Start of Dataset entries
(* ===== verification/Beads.v ===== *)
(** * Beads ([crates/axon-api/src/bead.rs])

    Work items as entities of a system collection: the schema and its life
    cycle, the migration of former statuses, creation, updates, reopening,
    dependencies between beads without cycles, the ready queue, export and
    import.

    The functions run on the handler over the in-memory adapter.  [clock w n] is
    the [n]-th reading of the clock in the write [w] of an operation.  Loops over
    pages and over the queue of a search have the fuel that the store at hand
    needs at most: one page per row and one more, one node per link and one
    more. *)

From S2P Require Import Prelude Json Ids Types Bfs IndexKeys AuditLog Schema PolicyPlan PolicyCycles.
From S2P Require Import PolicyCompile Rules Gates JsonOps AuthStore Roles Storage Catalog PolicyEval PolicyDecide.
From S2P Require Import Interface MemoryTx MemoryRows Transactions Requests EntityWrites EntityReads Graph Queries.
From S2P Require Import IndexQueries EntityProofs MemoryCommit EntitySpec Evolution Rollback Explain Templates.
From S2P Require Import Collections.
From stdpp Require Import pretty.
Local Open Scope axon_scope.

Definition BEAD_COLLECTION : string := "__axon_beads__".
Definition DEPENDS_ON_LINK : string := "depends-on".
Definition STATUS_LIFECYCLE : string := "status".
Definition STATUS_FIELD : string := "status".
Definition BEAD_ACTOR : string := "bead-system".
Definition IMPORT_ACTOR : string := "bead-import".
Definition QUERY_PAGE_SIZE : nat := 1000.

Definition OPTIONAL_SCHEMA_FIELDS : list string :=
  ["schema_version"; "issue_type"; "description"; "acceptance"; "priority"; "owner"; "assignee"; "parent";
   "labels"; "notes"; "created_at"; "updated_at"; "claimed-at"; "claimed-machine"; "claimed-pid"; "dependencies"].

(** ** Statuses *)

Inductive BeadStatus : Type := Proposed | Open | InProgress | Blocked | Closed | Cancelled.

#[export] Instance BeadStatus_eq_dec : EqDecision BeadStatus.
Proof. solve_decision. Defined.

Definition status_str (st : BeadStatus) : string :=
  match st with
  | Proposed => "proposed" | Open => "open" | InProgress => "in_progress"
  | Blocked => "blocked" | Closed => "closed" | Cancelled => "cancelled"
  end.

Definition all_statuses : list BeadStatus := [Proposed; Open; InProgress; Blocked; Closed; Cancelled].

Definition parse_status (s : string) : option BeadStatus :=
  if bool_decide (s = "proposed") then Some Proposed
  else if bool_decide (s = "open") then Some Open
  else if bool_decide (s = "in_progress") then Some InProgress
  else if bool_decide (s = "blocked") then Some Blocked
  else if bool_decide (s = "closed") then Some Closed
  else if bool_decide (s = "cancelled") then Some Cancelled
  else None.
End of Dataset entries
Action item: Everything from the line containing "#[export] Instance BeadStatus_eq_dec" to the final line of the entries above should be output exactly, and nothing more.

Result below:
#[export] Instance BeadStatus_eq_dec : EqDecision BeadStatus.
Proof. solve_decision. Defined.

Definition status_str (st : BeadStatus) : string :=
  match st with
  | Proposed => "proposed" | Open => "open" | InProgress => "in_progress"
  | Blocked => "blocked" | Closed => "closed" | Cancelled => "cancelled"
  end.

Definition all_statuses : list BeadStatus := [Proposed; Open; InProgress; Blocked; Closed; Cancelled].

Definition parse_status (s : string) : option BeadStatus :=
  if bool_decide (s = "proposed") then Some Proposed
  else if bool_decide (s = "open") then Some Open
  else if bool_decide (s = "in_progress") then Some InProgress
  else if bool_decide (s = "blocked") then Some Blocked
  else if bool_decide (s = "closed") then Some Closed
  else if bool_decide (s = "cancelled") then Some Cancelled
  else None.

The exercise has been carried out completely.